┌──

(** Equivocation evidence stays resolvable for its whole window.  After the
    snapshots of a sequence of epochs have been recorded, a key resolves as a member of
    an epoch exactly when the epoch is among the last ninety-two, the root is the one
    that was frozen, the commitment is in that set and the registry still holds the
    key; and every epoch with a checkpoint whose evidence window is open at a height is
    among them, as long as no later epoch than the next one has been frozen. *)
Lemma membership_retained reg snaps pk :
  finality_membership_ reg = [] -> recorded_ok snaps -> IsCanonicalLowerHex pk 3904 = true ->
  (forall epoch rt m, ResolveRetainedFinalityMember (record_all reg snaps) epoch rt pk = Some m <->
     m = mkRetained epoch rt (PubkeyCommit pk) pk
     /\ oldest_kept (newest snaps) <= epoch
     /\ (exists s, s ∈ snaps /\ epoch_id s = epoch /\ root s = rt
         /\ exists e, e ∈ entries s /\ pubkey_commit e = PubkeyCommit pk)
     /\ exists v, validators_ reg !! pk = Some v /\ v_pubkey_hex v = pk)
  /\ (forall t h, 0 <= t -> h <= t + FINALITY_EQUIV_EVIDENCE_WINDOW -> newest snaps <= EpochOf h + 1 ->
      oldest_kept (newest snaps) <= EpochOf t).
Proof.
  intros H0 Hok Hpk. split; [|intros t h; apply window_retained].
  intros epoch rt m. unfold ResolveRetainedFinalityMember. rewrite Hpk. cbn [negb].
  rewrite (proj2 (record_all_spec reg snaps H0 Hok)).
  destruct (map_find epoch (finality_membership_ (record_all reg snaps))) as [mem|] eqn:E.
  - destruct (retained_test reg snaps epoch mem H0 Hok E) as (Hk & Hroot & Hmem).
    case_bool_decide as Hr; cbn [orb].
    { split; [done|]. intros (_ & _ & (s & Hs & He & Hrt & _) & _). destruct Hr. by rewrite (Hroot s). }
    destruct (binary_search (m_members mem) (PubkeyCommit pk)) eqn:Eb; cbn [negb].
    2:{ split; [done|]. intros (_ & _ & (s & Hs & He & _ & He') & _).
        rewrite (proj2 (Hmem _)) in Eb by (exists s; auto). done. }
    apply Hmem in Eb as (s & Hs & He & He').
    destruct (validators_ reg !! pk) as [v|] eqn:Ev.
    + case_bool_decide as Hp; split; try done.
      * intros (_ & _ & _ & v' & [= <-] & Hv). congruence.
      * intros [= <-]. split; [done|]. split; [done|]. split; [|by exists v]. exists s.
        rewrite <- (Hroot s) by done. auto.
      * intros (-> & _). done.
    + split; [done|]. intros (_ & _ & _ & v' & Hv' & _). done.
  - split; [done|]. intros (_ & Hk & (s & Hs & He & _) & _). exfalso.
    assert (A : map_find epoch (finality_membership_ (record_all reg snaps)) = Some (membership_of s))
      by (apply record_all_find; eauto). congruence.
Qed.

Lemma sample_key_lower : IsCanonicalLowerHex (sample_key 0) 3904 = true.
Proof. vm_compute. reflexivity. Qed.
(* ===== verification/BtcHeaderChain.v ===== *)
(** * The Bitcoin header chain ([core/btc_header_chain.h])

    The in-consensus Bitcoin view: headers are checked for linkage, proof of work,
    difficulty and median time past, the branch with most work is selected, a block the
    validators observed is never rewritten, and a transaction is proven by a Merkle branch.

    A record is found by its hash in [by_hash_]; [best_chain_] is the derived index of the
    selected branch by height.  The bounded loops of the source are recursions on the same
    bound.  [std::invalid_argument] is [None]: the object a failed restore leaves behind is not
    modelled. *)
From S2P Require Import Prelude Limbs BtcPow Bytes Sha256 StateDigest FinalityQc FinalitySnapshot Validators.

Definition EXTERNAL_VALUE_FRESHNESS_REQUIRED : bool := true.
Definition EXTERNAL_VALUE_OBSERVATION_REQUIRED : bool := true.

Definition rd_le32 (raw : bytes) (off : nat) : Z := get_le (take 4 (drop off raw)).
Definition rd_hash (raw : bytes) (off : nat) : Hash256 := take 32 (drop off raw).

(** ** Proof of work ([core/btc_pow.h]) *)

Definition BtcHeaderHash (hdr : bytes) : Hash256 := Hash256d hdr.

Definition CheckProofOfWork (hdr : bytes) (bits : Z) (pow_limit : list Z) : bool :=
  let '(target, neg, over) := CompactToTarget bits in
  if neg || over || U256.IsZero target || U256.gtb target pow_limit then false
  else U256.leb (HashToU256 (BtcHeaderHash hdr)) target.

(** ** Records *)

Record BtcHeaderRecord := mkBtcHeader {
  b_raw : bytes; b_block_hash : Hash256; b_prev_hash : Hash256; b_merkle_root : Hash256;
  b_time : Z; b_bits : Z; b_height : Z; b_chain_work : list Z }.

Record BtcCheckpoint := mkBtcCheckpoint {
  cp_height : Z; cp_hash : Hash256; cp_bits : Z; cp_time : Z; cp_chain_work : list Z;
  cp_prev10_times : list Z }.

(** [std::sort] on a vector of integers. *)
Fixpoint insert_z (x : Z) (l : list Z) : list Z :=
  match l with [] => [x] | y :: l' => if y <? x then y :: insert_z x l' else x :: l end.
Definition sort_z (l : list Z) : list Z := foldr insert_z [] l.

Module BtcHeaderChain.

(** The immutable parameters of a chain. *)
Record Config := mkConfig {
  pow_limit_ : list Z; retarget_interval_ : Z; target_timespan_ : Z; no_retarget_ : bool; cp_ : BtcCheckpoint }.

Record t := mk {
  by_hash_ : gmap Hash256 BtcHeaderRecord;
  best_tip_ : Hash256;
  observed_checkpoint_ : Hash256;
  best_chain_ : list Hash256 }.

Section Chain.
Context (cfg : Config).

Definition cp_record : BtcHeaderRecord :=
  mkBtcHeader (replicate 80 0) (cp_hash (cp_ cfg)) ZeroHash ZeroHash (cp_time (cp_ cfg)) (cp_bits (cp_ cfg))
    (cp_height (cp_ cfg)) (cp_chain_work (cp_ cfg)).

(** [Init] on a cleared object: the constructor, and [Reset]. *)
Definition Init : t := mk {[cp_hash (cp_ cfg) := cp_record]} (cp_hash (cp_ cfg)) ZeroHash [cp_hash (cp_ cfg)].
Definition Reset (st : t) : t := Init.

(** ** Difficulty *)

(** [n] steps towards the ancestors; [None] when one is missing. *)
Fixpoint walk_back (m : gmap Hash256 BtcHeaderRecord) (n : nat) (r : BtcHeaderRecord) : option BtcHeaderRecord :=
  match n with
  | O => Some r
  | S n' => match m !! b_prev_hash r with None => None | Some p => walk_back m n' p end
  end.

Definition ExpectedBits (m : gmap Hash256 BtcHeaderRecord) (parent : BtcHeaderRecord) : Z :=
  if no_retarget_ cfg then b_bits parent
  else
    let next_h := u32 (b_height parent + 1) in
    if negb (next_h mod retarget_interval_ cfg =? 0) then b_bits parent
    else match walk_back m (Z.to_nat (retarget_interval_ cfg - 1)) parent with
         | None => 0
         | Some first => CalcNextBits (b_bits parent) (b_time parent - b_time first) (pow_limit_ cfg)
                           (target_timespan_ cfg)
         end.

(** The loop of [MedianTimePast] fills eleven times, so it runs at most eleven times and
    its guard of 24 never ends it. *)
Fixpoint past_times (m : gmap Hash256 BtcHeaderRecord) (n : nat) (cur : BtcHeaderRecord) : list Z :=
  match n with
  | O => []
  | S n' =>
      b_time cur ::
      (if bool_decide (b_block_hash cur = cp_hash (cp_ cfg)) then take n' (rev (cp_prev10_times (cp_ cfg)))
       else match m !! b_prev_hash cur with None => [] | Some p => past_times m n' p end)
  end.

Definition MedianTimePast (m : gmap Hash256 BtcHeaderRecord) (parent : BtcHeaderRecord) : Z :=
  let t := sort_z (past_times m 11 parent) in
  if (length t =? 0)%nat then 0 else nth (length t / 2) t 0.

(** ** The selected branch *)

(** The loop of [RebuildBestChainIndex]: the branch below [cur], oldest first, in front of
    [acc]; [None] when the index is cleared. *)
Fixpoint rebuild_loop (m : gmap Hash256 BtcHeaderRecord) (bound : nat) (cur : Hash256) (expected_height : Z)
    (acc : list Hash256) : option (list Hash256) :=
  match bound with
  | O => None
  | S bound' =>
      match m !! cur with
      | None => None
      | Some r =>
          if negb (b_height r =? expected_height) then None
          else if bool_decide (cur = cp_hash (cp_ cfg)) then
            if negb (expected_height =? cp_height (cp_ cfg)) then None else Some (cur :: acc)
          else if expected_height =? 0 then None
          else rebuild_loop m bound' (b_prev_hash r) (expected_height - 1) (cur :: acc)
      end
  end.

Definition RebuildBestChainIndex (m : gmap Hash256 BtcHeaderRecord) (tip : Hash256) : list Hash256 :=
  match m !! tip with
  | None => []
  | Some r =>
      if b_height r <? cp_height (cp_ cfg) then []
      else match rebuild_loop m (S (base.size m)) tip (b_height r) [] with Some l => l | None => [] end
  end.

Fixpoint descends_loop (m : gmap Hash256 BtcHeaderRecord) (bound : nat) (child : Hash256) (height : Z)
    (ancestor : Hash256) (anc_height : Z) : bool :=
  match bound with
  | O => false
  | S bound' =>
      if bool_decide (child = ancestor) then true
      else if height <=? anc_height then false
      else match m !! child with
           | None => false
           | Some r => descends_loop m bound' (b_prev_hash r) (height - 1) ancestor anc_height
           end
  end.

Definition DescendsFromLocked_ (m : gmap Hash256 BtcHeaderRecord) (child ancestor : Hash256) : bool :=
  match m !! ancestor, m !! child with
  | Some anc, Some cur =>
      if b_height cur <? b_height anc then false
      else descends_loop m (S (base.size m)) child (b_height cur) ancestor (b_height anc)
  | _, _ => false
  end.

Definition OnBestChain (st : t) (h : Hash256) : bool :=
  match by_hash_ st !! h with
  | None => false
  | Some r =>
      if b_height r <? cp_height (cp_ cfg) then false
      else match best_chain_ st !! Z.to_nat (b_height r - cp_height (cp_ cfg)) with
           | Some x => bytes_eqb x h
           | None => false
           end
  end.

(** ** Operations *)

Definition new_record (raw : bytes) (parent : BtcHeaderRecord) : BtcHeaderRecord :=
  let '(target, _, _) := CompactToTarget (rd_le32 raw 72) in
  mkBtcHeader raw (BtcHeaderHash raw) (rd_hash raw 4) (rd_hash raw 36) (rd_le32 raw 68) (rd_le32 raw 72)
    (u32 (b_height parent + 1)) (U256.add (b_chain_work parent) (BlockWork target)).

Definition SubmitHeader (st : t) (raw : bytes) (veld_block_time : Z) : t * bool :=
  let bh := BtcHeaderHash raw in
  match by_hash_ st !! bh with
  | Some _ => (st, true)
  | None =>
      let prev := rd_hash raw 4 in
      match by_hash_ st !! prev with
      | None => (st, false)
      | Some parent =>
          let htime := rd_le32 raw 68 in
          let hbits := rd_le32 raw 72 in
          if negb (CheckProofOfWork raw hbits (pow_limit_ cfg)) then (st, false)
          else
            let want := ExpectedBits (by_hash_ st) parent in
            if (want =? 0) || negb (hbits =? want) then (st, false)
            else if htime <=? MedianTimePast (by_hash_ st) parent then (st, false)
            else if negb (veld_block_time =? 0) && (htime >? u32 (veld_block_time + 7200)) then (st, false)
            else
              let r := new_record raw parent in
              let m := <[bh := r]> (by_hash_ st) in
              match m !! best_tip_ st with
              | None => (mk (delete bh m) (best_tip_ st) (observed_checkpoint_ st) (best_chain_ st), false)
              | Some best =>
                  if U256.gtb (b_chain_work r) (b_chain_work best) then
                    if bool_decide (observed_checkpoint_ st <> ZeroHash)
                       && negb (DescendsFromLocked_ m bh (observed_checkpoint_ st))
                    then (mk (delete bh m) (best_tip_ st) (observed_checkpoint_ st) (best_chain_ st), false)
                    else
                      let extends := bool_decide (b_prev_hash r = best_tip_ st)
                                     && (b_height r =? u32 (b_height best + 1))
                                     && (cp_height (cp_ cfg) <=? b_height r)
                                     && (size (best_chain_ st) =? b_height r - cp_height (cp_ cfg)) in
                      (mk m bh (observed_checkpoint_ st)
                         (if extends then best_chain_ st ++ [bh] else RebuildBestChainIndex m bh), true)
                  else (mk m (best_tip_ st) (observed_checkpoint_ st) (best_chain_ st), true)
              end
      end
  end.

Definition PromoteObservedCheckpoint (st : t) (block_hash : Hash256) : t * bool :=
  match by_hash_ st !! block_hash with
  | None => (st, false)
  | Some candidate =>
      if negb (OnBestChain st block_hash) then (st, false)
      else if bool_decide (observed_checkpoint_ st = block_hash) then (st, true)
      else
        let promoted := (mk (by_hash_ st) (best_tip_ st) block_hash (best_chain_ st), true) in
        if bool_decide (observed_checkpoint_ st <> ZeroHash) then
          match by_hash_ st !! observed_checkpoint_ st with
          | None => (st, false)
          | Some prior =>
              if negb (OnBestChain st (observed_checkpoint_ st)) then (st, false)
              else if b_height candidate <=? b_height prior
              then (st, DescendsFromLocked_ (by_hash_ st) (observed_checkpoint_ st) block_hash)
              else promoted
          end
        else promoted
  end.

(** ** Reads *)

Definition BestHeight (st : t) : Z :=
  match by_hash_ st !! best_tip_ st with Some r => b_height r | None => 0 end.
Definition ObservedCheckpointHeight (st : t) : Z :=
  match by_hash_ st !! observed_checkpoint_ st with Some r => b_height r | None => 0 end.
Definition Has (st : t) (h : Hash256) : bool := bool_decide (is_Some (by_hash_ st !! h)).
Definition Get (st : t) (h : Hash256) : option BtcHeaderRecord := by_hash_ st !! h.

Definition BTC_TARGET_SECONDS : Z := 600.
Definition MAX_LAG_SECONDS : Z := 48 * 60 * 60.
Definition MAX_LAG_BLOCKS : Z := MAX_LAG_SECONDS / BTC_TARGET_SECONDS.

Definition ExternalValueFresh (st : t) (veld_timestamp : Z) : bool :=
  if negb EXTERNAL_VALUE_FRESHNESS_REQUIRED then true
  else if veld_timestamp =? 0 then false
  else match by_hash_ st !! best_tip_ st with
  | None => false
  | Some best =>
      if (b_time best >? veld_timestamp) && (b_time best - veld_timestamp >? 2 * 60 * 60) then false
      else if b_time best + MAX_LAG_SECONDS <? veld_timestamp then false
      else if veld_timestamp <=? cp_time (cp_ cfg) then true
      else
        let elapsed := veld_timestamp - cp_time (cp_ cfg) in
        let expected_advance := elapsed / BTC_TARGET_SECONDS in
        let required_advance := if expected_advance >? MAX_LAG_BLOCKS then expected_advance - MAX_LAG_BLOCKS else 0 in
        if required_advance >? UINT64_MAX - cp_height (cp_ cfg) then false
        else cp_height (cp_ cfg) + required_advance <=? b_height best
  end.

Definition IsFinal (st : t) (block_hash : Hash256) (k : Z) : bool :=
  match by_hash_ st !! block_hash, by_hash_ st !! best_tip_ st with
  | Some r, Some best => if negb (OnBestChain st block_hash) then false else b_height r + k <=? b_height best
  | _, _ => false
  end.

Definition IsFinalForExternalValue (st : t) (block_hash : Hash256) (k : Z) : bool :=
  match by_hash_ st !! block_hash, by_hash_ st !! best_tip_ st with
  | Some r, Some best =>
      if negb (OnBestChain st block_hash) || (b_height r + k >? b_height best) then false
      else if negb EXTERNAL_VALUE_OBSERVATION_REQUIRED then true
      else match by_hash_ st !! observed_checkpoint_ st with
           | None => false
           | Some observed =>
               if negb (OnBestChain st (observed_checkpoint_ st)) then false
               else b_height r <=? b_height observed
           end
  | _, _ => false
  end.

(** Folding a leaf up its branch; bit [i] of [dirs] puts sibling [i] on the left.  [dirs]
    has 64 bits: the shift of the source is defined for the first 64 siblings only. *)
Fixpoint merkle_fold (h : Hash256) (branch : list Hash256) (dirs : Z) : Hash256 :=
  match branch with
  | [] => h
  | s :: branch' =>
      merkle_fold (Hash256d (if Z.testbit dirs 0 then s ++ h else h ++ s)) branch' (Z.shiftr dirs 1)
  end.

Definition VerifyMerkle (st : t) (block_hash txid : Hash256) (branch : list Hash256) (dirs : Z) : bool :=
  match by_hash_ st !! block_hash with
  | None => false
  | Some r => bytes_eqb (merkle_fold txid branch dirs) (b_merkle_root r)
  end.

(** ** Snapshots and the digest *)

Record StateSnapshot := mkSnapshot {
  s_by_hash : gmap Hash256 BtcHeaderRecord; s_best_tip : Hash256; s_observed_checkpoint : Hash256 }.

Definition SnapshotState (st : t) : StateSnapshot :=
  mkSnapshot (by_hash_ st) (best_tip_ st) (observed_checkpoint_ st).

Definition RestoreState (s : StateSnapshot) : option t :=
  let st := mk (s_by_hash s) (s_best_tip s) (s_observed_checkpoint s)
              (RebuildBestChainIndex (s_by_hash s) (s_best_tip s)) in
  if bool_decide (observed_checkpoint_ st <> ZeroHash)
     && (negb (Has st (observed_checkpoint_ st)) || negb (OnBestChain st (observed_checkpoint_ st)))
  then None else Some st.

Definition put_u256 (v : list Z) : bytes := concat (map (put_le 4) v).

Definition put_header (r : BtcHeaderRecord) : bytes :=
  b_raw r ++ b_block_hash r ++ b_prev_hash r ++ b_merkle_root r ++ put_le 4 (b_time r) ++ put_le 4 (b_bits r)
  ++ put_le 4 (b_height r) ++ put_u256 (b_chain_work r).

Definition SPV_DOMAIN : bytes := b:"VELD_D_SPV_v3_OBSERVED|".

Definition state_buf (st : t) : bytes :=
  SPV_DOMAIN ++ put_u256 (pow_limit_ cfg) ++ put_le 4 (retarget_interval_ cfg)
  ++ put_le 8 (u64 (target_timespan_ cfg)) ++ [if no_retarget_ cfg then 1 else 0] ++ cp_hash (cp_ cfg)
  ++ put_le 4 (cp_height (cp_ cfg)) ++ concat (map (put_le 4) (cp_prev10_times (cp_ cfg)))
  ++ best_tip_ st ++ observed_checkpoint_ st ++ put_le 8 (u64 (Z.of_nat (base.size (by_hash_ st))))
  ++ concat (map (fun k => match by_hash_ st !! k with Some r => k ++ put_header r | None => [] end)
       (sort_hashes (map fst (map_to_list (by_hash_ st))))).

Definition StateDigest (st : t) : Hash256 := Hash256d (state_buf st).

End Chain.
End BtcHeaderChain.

└──

Problem to work on:
Within the listing above, extract exactly the lines from the line with "match branch with" to the line with "let st := mk", the two named lines included, and no others.

Response to the task:
  match branch with
  | [] => h
  | s :: branch' =>
      merkle_fold (Hash256d (if Z.testbit dirs 0 then s ++ h else h ++ s)) branch' (Z.shiftr dirs 1)
  end.

Definition VerifyMerkle (st : t) (block_hash txid : Hash256) (branch : list Hash256) (dirs : Z) : bool :=
  match by_hash_ st !! block_hash with
  | None => false
  | Some r => bytes_eqb (merkle_fold txid branch dirs) (b_merkle_root r)
  end.

(** ** Snapshots and the digest *)

Record StateSnapshot := mkSnapshot {
  s_by_hash : gmap Hash256 BtcHeaderRecord; s_best_tip : Hash256; s_observed_checkpoint : Hash256 }.

Definition SnapshotState (st : t) : StateSnapshot :=
  mkSnapshot (by_hash_ st) (best_tip_ st) (observed_checkpoint_ st).

Definition RestoreState (s : StateSnapshot) : option t :=
  let st := mk (s_by_hash s) (s_best_tip s) (s_observed_checkpoint s)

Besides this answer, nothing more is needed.